• YOUR ASSIGNMENT
Scan the entries below and count the lines holding the string "early". Supply only the number.

=== Section Start ===

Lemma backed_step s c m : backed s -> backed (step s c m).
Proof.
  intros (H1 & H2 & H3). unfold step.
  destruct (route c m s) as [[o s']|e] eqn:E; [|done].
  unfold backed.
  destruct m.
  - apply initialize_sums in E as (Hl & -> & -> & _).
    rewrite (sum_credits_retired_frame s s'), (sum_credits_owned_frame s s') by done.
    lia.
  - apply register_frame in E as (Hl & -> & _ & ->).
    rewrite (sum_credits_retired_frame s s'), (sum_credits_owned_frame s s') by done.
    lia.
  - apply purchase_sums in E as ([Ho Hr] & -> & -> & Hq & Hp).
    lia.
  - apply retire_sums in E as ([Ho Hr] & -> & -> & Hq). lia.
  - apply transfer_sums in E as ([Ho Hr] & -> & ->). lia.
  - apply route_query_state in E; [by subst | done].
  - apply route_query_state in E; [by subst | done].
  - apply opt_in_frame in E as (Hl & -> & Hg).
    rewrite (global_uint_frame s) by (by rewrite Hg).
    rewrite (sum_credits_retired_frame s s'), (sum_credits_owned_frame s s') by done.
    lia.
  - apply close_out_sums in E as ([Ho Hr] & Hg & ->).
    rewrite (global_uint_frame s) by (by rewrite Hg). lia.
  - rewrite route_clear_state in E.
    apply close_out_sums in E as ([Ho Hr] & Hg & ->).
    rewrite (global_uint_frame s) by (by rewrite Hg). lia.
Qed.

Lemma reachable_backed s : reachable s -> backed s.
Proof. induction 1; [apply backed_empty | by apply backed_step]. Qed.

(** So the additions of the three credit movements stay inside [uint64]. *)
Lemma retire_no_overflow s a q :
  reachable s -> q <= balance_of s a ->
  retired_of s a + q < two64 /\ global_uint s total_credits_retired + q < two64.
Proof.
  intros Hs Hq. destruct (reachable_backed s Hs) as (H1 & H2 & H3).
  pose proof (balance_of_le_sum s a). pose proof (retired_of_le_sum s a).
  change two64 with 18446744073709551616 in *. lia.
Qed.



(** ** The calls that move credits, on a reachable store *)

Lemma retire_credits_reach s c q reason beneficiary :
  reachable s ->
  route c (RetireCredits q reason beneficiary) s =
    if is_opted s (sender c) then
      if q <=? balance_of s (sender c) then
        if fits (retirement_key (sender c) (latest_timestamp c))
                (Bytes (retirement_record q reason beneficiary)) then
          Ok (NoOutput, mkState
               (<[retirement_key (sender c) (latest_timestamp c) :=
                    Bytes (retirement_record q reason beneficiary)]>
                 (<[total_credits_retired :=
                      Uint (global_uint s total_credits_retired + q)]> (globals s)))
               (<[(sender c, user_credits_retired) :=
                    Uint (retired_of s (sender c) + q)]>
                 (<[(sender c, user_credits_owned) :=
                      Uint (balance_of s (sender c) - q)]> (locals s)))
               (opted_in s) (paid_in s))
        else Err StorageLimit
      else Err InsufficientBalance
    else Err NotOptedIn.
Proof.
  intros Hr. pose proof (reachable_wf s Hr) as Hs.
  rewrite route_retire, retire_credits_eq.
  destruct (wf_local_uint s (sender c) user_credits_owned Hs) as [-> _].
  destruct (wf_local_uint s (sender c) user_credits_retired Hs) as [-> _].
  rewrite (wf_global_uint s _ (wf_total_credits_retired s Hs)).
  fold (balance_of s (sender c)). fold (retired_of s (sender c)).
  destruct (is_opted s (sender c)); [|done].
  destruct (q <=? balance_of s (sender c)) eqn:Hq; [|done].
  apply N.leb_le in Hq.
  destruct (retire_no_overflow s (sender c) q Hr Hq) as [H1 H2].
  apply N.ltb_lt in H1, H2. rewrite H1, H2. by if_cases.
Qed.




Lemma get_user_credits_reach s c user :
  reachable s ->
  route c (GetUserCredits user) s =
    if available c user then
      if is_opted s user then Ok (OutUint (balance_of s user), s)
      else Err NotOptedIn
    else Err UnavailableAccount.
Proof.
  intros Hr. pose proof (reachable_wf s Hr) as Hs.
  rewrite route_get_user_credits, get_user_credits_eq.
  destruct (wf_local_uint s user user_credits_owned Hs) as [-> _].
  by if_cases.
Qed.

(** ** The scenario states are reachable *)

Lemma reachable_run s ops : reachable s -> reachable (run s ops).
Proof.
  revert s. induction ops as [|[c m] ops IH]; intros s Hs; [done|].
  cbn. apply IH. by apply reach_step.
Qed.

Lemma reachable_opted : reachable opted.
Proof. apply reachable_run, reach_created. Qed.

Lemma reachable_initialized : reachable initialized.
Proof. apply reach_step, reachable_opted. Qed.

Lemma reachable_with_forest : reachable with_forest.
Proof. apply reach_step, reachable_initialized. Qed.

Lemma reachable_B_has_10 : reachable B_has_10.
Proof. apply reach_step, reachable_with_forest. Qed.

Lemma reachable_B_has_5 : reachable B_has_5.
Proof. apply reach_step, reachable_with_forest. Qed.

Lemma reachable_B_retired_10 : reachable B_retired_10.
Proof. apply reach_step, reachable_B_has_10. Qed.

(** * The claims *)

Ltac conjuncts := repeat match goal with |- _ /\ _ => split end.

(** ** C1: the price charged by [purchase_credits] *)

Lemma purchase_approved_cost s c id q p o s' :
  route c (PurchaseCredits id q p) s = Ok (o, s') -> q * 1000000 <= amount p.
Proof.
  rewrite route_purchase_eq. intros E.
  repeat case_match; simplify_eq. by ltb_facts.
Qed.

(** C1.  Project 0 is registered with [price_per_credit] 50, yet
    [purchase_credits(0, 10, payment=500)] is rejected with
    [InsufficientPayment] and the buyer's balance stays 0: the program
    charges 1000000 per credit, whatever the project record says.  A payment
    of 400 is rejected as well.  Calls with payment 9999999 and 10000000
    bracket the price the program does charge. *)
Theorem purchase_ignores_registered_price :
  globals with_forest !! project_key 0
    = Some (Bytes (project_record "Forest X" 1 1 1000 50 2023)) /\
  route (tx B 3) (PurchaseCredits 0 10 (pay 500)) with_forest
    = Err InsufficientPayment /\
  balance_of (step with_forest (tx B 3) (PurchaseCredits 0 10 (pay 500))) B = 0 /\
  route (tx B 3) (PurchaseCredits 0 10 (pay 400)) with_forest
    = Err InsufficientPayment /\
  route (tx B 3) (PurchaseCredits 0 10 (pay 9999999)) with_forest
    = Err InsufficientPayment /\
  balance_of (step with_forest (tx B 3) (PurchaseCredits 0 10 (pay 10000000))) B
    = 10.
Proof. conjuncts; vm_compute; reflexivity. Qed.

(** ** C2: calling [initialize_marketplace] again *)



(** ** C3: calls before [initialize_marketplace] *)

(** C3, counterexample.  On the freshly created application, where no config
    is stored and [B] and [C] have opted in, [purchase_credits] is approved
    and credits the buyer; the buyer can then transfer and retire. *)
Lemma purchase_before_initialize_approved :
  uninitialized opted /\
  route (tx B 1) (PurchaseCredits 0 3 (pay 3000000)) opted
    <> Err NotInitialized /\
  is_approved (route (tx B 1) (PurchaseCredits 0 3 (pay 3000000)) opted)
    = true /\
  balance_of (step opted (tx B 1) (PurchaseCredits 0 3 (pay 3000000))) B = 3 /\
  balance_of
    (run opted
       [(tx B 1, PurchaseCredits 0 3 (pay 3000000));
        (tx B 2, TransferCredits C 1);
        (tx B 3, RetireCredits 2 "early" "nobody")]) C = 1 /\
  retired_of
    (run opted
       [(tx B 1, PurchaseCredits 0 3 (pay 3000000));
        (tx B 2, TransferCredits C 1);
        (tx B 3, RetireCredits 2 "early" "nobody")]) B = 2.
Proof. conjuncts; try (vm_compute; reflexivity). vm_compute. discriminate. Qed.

=== Section End ===
=== Section Start ===

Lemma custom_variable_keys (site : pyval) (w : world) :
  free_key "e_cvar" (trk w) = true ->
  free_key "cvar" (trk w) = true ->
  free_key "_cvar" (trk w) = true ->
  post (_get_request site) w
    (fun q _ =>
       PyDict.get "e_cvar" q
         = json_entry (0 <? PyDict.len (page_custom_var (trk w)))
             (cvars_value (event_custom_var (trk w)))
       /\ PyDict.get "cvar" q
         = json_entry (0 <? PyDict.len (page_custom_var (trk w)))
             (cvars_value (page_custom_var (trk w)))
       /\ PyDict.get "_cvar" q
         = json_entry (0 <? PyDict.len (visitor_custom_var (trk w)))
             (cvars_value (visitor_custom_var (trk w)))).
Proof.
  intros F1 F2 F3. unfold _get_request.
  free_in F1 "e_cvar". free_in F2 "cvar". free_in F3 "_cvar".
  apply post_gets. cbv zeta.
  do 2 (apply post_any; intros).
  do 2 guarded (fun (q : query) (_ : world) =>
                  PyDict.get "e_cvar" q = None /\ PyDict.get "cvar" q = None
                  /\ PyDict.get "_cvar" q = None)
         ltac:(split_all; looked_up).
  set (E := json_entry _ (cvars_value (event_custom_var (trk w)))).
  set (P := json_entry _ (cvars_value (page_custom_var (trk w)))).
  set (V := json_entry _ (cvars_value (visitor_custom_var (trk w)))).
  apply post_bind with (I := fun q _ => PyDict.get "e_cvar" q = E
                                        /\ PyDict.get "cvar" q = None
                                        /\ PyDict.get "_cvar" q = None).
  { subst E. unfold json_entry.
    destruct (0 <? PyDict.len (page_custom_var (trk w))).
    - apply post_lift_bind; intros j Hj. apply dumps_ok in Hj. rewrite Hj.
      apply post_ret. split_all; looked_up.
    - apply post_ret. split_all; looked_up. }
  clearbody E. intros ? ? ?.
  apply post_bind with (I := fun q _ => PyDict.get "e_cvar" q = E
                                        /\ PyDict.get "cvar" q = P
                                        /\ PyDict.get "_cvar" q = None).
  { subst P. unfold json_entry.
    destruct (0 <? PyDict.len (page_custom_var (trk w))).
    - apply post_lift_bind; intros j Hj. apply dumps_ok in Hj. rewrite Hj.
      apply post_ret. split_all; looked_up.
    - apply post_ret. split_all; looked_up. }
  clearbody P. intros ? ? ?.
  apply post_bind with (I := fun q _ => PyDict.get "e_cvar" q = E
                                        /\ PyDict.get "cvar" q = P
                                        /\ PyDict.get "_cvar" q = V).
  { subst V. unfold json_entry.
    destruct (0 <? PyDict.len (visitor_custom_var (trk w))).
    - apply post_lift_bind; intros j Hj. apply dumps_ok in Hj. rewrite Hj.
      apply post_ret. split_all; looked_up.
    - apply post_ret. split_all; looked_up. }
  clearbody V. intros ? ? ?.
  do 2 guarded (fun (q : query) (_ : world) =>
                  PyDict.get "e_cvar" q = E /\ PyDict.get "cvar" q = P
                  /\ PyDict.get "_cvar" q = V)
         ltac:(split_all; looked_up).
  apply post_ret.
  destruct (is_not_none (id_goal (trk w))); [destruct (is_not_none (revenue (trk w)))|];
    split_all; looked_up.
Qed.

=== Section End ===

• FINAL ANSWER
2